Il fatto che una donna possa raggiungere i vertici più alti della società, in alcuni Paesi, probabilmente, non significa nulla. O almeno non esclude che sul cammino verso l’uguaglianza civile ci sia ancora tanta strada da fare. Prendiamo l’India. Indira Gandhi divenne la prima donna a ricoprire il ruolo di Primo Ministro ed è rimasta l’unica fino ad oggi. Pratibha Pali è diventata Presidente della Repubblica nel 2007, e Meira Kumar è diventata presidente del Lok Shaba due anni più tardi. In Italia non abbiamo mai avuto un Primo Ministro donna, né negli Stati Uniti o in Francia si è mai vista una donna in qualità di Presidente. Eppure, se andassimo a vedere le condizioni in cui vivono le donne, l’India si classifica come il quarto Paese più pericoloso al mondo, molto peggio di USA, Francia e dell’Italia stessa.

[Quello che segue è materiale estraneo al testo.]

(** * A shallow embedding of the RGD test harness [test/scripts/TestRunner.py]

    The harness drives three external executables (the crash generator, the
    backend test binary [rgd_test] and the RGD CLI).  Their behaviour is not
    part of this repository; it is a parameter of the model ([exec_command]),
    exactly as [TestCrashCase.execute_command] treats it: a function from a
    command line and the file system to the captured output, the exit code and
    the file system the child process leaves behind.

    Python objects ([TestConfig], [TestCrashCase], [TestDriver]) are records
    that the methods take and return; the module-level loggers, the file
    system and the trace of observable effects are the state of a small
    state/exception monad [M]. *)

From Stdlib Require Import String Ascii List ZArith Bool Lia.
Import ListNotations.
Open Scope string_scope.
Open Scope Z_scope.

(** ** Strings *)

Definition dq : string := String (ascii_of_nat 34) EmptyString.
Definition bslash : string := String (ascii_of_nat 92) EmptyString.

(** Python's [pat in s] on strings. *)
Fixpoint contains (pat s : string) : bool :=
  prefix pat s ||
  match s with
  | EmptyString => false
  | String _ s' => contains pat s'
  end.

(** [s.endswith(suf)] *)
Definition suffix (suf s : string) : bool :=
  (String.length suf <=? String.length s)%nat &&
  String.eqb (substring (String.length s - String.length suf) (String.length suf) s) suf.

(** [s.replace(a, b)] for single characters. *)
Fixpoint replace_char (a b : ascii) (s : string) : string :=
  match s with
  | EmptyString => EmptyString
  | String c s' => String (if Ascii.eqb c a then b else c) (replace_char a b s')
  end.

(** [s.lower()] on ASCII text. *)
Definition lower_ascii (c : ascii) : ascii :=
  let n := nat_of_ascii c in
  if (65 <=? n)%nat && (n <=? 90)%nat then ascii_of_nat (n + 32) else c.

Fixpoint lower (s : string) : string :=
  match s with
  | EmptyString => EmptyString
  | String c s' => String (lower_ascii c) (lower s')
  end.

(** [os.path.normcase] on Windows: [s.replace('/', '\\').lower()]. *)
Definition normcase (s : string) : string :=
  lower (replace_char "/" (ascii_of_nat 92) s).

(** Windows compares file names without regard to case. *)
Definition name_eq (a b : string) : bool := String.eqb (normcase a) (normcase b).

(** ** Glob patterns ([fnmatch], [glob]) on Windows

    [fnmatch.translate] turns a pattern into a regular expression: [*] and
    [?] match any text and any character, [[...]] a set of characters
    ([[!...]] its complement) and any other character itself; a [[] with no
    closing []] is itself. In a set, a [-] between two characters makes a
    range, read from the left; a reversed range such as [z-a] matches
    nothing (Python 3.9 and later drop it). *)
Inductive pat_tok : Type :=
| PStar
| PAny
| PChar (c : ascii)
| PSet (neg : bool) (items : list (ascii * ascii)).

(** The members of a set, each a range [(lo, hi)]. *)
Fixpoint set_items (s : string) : list (ascii * ascii) :=
  match s with
  | EmptyString => []
  | String a ((String m (String b s'')) as s') =>
      if Ascii.eqb m "-" then (a, b) :: set_items s'' else (a, a) :: set_items s'
  | String a s' => (a, a) :: set_items s'
  end.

Arriva in questi giorni la notizia di una diciassettenne cosparsa di cherosene e data alla fiamme dai suoi stupratori, a Ludhiana, nel Punjab. La ragazza aveva denunciato i suoi tre aggressori, che erano stati così individuati e arrestati, per poi essere rilasciati in attesa del processo. Hanno pensato, nel frattempo, di vendicarsi, chiamano altri tre amici, entrano in casa di lei e la bruciano viva. Inutile dire che adesso è in condizioni gravissime. E non c’è neanche bisogno di ricordare altri episodi simili: i più si accorgeranno immediatamente che non è la prima notizia del genere ad arrivarci dalla lontana India.

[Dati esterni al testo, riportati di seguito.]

(** The squares of the flagged deviations alone exceed 9 variances each. *)
Lemma flagged_squares (m var : Q) (l : list Q) :
  0 <= var ->
  let c := inject_Z (Z.of_nat (count_true (map (Stats.beyond_3_sigma m var) l))) in
  let total := Stats.sum (map (fun x => (x - m) * (x - m)) l) in
  9 * var * c <= total /\ (0 < c -> 9 * var * c < total).
Proof.
  intros Hvar. cbn zeta. induction l as [| x l IH].
  - simpl. unfold Stats.sum. simpl. change (inject_Z 0) with 0. split; lra.
  - cbn [map]. rewrite count_true_cons.
    change (Stats.sum ((x - m) * (x - m) :: map (fun x0 => (x0 - m) * (x0 - m)) l))
      with ((x - m) * (x - m) + Stats.sum (map (fun x0 => (x0 - m) * (x0 - m)) l)).
    rewrite Nat2Z.inj_add, inject_Z_plus.
    set (c := inject_Z (Z.of_nat (count_true (map (Stats.beyond_3_sigma m var) l)))) in *.
    set (total := Stats.sum (map (fun x0 => (x0 - m) * (x0 - m)) l)) in *.
    destruct IH as [IH1 IH2].
    assert (Hc : 0 <= c).
    { unfold c. change 0 with (inject_Z 0). rewrite <- Zle_Qle. lia. }
    pose proof (square_nonneg (x - m)) as Hsq.
    destruct (Stats.beyond_3_sigma m var x) eqn:Eflag.
    + apply (beyond_3_sigma_squares m var x Hvar) in Eflag.
      change (inject_Z (Z.of_nat 1)) with 1. split; [nra | intros _; nra].
    + change (inject_Z (Z.of_nat 0)) with 0. split; [nra |].
      intros Hpos. assert (Hpos' : 0 < c) by lra. specialize (IH2 Hpos'). nra.
Qed.

Lemma pvar_times_size (xs : list Q) :
  xs <> [] ->
  Stats.sum (map (fun x => (x - Stats.mean xs) * (x - Stats.mean xs)) xs)
  == Stats.pvar xs * Stats.size xs.
Proof.
  intros Hne. unfold Stats.pvar. pose proof (size_pos xs Hne) as Hpos.
  field. intros Hz. rewrite Hz in Hpos. apply (Qlt_irrefl 0). exact Hpos.
Qed.

Lemma outliers_z_ninth (xs : list Q) :
  (9 * Stats.outliers_z xs <= List.length xs)%nat
  /\ ((0 < Stats.outliers_z xs)%nat -> (9 * Stats.outliers_z xs < List.length xs)%nat).
Proof.
  destruct xs as [| x0 xs0] eqn:E.
  - unfold Stats.outliers_z. simpl. split; [lia | intros H; inversion H].
  - rewrite <- E. assert (Hne : xs <> []) by (rewrite E; discriminate).
    unfold Stats.outliers_z.
    pose proof (pvar_nonneg xs) as Hvar.
    destruct (flagged_squares (Stats.mean xs) (Stats.pvar xs) xs Hvar) as [_ Hstrict].
    rewrite (pvar_times_size xs Hne) in Hstrict.
    set (c := count_true (map (Stats.beyond_3_sigma (Stats.mean xs) (Stats.pvar xs)) xs))
      in *.
    assert (Hcases : c = O \/ (9 * c < List.length xs)%nat).
    { destruct c as [| c'] eqn:Ec; [left; reflexivity | right].
      rewrite <- Ec in *.
      assert (Hpos : 0 < inject_Z (Z.of_nat c)).
      { change 0 with (inject_Z 0). rewrite <- Zlt_Qlt. lia. }
      specialize (Hstrict Hpos). unfold Stats.size in Hstrict.
      set (n := inject_Z (Z.of_nat (List.length xs))) in *.
      set (q := inject_Z (Z.of_nat c)) in *.
      assert (Hn0 : 0 <= n).
      { unfold n. change 0 with (inject_Z 0). rewrite <- Zle_Qle. lia. }
      assert (Hlt : 9 * q < n).
      { apply Qnot_le_lt. intros Hle. nra. }
      unfold q, n in Hlt.
      change 9 with (inject_Z 9) in Hlt. rewrite <- inject_Z_mult in Hlt.
      rewrite <- Zlt_Qlt in Hlt. lia. }
    destruct Hcases as [-> | Hlt]; split; try lia.
Qed.

(** X16.  The z-score method flags at most one value in nine: nine
    times [outliers_zscore] is at most the number of present values.  A
    column of at most nine values is never reported for its z-scores, only
    for its quartiles. *)
Theorem zscore_flags_under_a_ninth (col : Series) (r : AnomalyReport) :
  analyze_column col = Some r ->
  let n := List.length (numbers (values col)) in
  (9 * outliers_zscore r <= n)%nat
  /\ ((n <= 9)%nat -> outliers_zscore r = O /\ (0 < outliers_iqr r)%nat).
Proof.
  intros H. cbn zeta. unfold analyze_column in H.
  destruct (_ <? 3)%nat; [discriminate H |].
  destruct (_ || _) eqn:Eany; [| discriminate H].
  injection H as <-. cbn [outliers_zscore outliers_iqr].
  destruct (outliers_z_ninth (numbers (values col))) as [Hle Hlt].
  split; [exact Hle |]. intros Hn.
  assert (Hz : Stats.outliers_z (numbers (values col)) = O).
  { destruct (Stats.outliers_z (numbers (values col))) as [| z]; [reflexivity |].
    assert (0 < S z)%nat by lia. specialize (Hlt H). lia. }
  split; [exact Hz |].
  rewrite Hz in Eany. simpl in Eany. apply Nat.ltb_lt. exact Eany.
Qed.

Lemma zscore_flags_under_a_ninth_witness :
  exists r,
    analyze_column scenario_amounts = Some r
    /\ outliers_zscore r = O /\ outliers_iqr r = 1%nat.
Proof.
  eexists. split; [vm_compute; reflexivity |].
  split; [| reflexivity].
  eapply (zscore_flags_under_a_ninth scenario_amounts).
  - vm_compute. reflexivity.
  - simpl. lia.
Defined.

(* ------------------------------------------------------------------ *)
(** ** The anomaly detector: what a result holds *)
(* ------------------------------------------------------------------ *)

Lemma anomaly_Json_inv (env : Env) (file_path : string) (res : AnomalyResult) :
  AnomalyDetectorTool_run env file_path = Json res ->
  exists df,
    read_table env file_path = Ok df
    /\ numeric_columns_analyzed res = List.length (numeric_cols df)
    /\ columns_with_anomalies res = List.length (anomalies res)
    /\ anomalies res = collect analyze_column (numeric_cols df).
Proof.
  unfold AnomalyDetectorTool_run. intros H. apply try_except_Json in H.
  peel H as df Edf. injection H as <-. exists df. simpl. repeat split. exact Edf.
Qed.

Lemma analyze_column_facts (col : Series) (r : AnomalyReport) :
  analyze_column col = Some r ->
  ar_column r = label col
  /\ (3 <= List.length (numbers (values col)))%nat
  /\ outliers_zscore r = Stats.outliers_z (numbers (values col))
  /\ outliers_iqr r = Stats.outliers_iqr (numbers (values col))
  /\ ((0 < outliers_zscore r)%nat \/ (0 < outliers_iqr r)%nat).
Proof.
  unfold analyze_column.
  destruct (_ <? 3)%nat eqn:Elen; [discriminate |].
  apply Nat.ltb_ge in Elen.
  destruct (_ || _) eqn:Eany; [| discriminate].
  intros H. injection H as <-. cbn [ar_column outliers_zscore outliers_iqr].
  repeat split; try assumption.
  apply orb_true_iff in Eany. destruct Eany as [E | E]; apply Nat.ltb_lt in E; tauto.
Qed.

(** X17.  Every report is justified: it bears the name of a column of
    numeric dtype that has at least three present values, its two counts
    are those of that column, at least one of them is positive and neither
    exceeds the number of present values. *)
Theorem anomaly_reports_are_justified (env : Env) (file_path : string)
    (df : DataFrame) (res : AnomalyResult) (r : AnomalyReport) :
  read_table env file_path = Ok df ->
  AnomalyDetectorTool_run env file_path = Json res ->
  In r (anomalies res) ->
  exists col,
    In col df
    /\ is_numeric_dtype (dt col) = true
    /\ ar_column r = label col
    /\ (3 <= List.length (numbers (values col)))%nat
    /\ ((0 < outliers_zscore r)%nat \/ (0 < outliers_iqr r)%nat)
    /\ (outliers_zscore r <= List.length (numbers (values col)))%nat
    /\ (outliers_iqr r <= List.length (numbers (values col)))%nat.
Proof.
  intros Hread H Hr. apply anomaly_Json_inv in H.
  destruct H as (df0 & Hread' & _ & _ & Hlist).
  rewrite Hread in Hread'. injection Hread' as <-.
  rewrite Hlist in Hr. apply in_collect in Hr. destruct Hr as (col & Hcol & Hsome).
  unfold numeric_cols in Hcol. apply filter_In in Hcol. destruct Hcol as [Hin Hnum].
  destruct (analyze_column_facts col r Hsome) as (Hname & Hlen & Hz & Hi & Hany).
  exists col. repeat split; try assumption.
  - rewrite Hz. unfold Stats.outliers_z.
    eapply Nat.le_trans; [apply count_true_le |]. rewrite length_map. lia.
  - rewrite Hi. unfold Stats.outliers_iqr.
    eapply Nat.le_trans; [apply count_true_le |]. rewrite length_map. lia.
Qed.

Lemma anomaly_reports_are_justified_witness :
  exists res r,
    AnomalyDetectorTool_run (sample_env (Ok mixed_table) None) "amounts.csv" = Json res
    /\ anomalies res = [r]
    /\ exists col,
         In col mixed_table
         /\ is_numeric_dtype (dt col) = true
         /\ ar_column r = label col
         /\ (3 <= List.length (numbers (values col)))%nat
         /\ ((0 < outliers_zscore r)%nat \/ (0 < outliers_iqr r)%nat)
         /\ (outliers_zscore r <= List.length (numbers (values col)))%nat
         /\ (outliers_iqr r <= List.length (numbers (values col)))%nat.
Proof.
  eexists. eexists. split; [vm_compute; reflexivity |]. split; [reflexivity |].
  eapply (anomaly_reports_are_justified
            (sample_env (Ok mixed_table) None) "amounts.csv" mixed_table).
  - reflexivity.
  - vm_compute. reflexivity.
  - left. reflexivity.
Defined.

Fonti storiche parlano di un remotissimo periodo in cui le donne erano venerate e rispettate al pari degli uomini. Stessi diritti e stesse possibilità di ascendere ai vertici della società per tutti, senza distinzioni di sesso. Poi, chissà, forse ad opera della colonizzazione islamica, oppure a causa di quella europea e britannica, o ancora per una diversa interpretazione dei testi sacri, le cose hanno cominciato a prendere una piega diversa, soprattutto nel Medioevo. E adesso quelle fonti che ci parlano di una condizione di uguaglianza sembrano raccontarci di un altro Paese, di un’altra terra.
Soltanto nel 2012, si sono registrati quasi 25.000 casi di violenze a sfondo sessuale in India, senza nemmeno contare quelle commesse a scapito delle propri mogli, visto che lo stupro compiuto dal coniuge, da quelle parti, non si può neanche ritenere tale. Il numero delle vittime non accenna a diminuire, anzi, è in continuo aumento, e non si può neanche calcolare l’insieme delle donne che non denunciano la violenza subita, per timore dell’umiliazione che ne deriverebbe o di un’eventuale ritorsione. Jyoti Singh Pandey fu brutalmente seviziata su un autobus da un gruppo di uomini nel 2012, morendo pochi giorni più tardi per i danni riportati. Pochi mesi fa, a maggio, due minorenni, di 14 e 16 anni, furono ritrovate morte, appese ad un albero, dopo essere state anch’esse violentate. Né queste cose accadono solo alle donne del luogo: altrettanto numerosi sono pure i casi in cui la vittima è una donna straniera, magari una turista, che si trovava nel posto sbagliato al momento sbagliato.
C’è chi vorrebbe spiegare la questione delle violenze sessuali ricorrendo al concetto di casta, e probabilmente è così. La casta è l’esempio più evidente di come la cultura indiana si regga tutta su un gioco di gradini e scale sociali, di predomini e di inferiorità presunte, in cui chi si trova al vertice della piramide può sentirsi legittimato a disporre come vuole degli individui collocati negli strati più bassi della società, stranieri inclusi, avendo dalla sua l’appoggio della giustizia e delle forze dell’ordine, e l’autorizzazione di una mentalità segnata da secoli di storia all’insegna del maschilismo e del patriarcato. In ogni angolo del Paese, l’India e le sue donne vengono ogni giorno sfregiate dalla piaga della sottomissione e della repressione, che si tramuta in cultura della violenza, delle minacce, della paura, dello stupro.
Secondo l’indiano National Crime Records Bureau, frequentissimi, e in alcuni casi addirittura numericamente superiori, sono i casi di sequestro, di aggressione con l’acido, di assassinii legati alla dote, prostituzione, lavoro minorile e violenze psicologiche perpetrate dai familiari. Il che vuol dire che ogni giorno, in India, ci sono centinaia di donne che urlano e soffrono, e qualcuno che resta a guardare senza fare niente.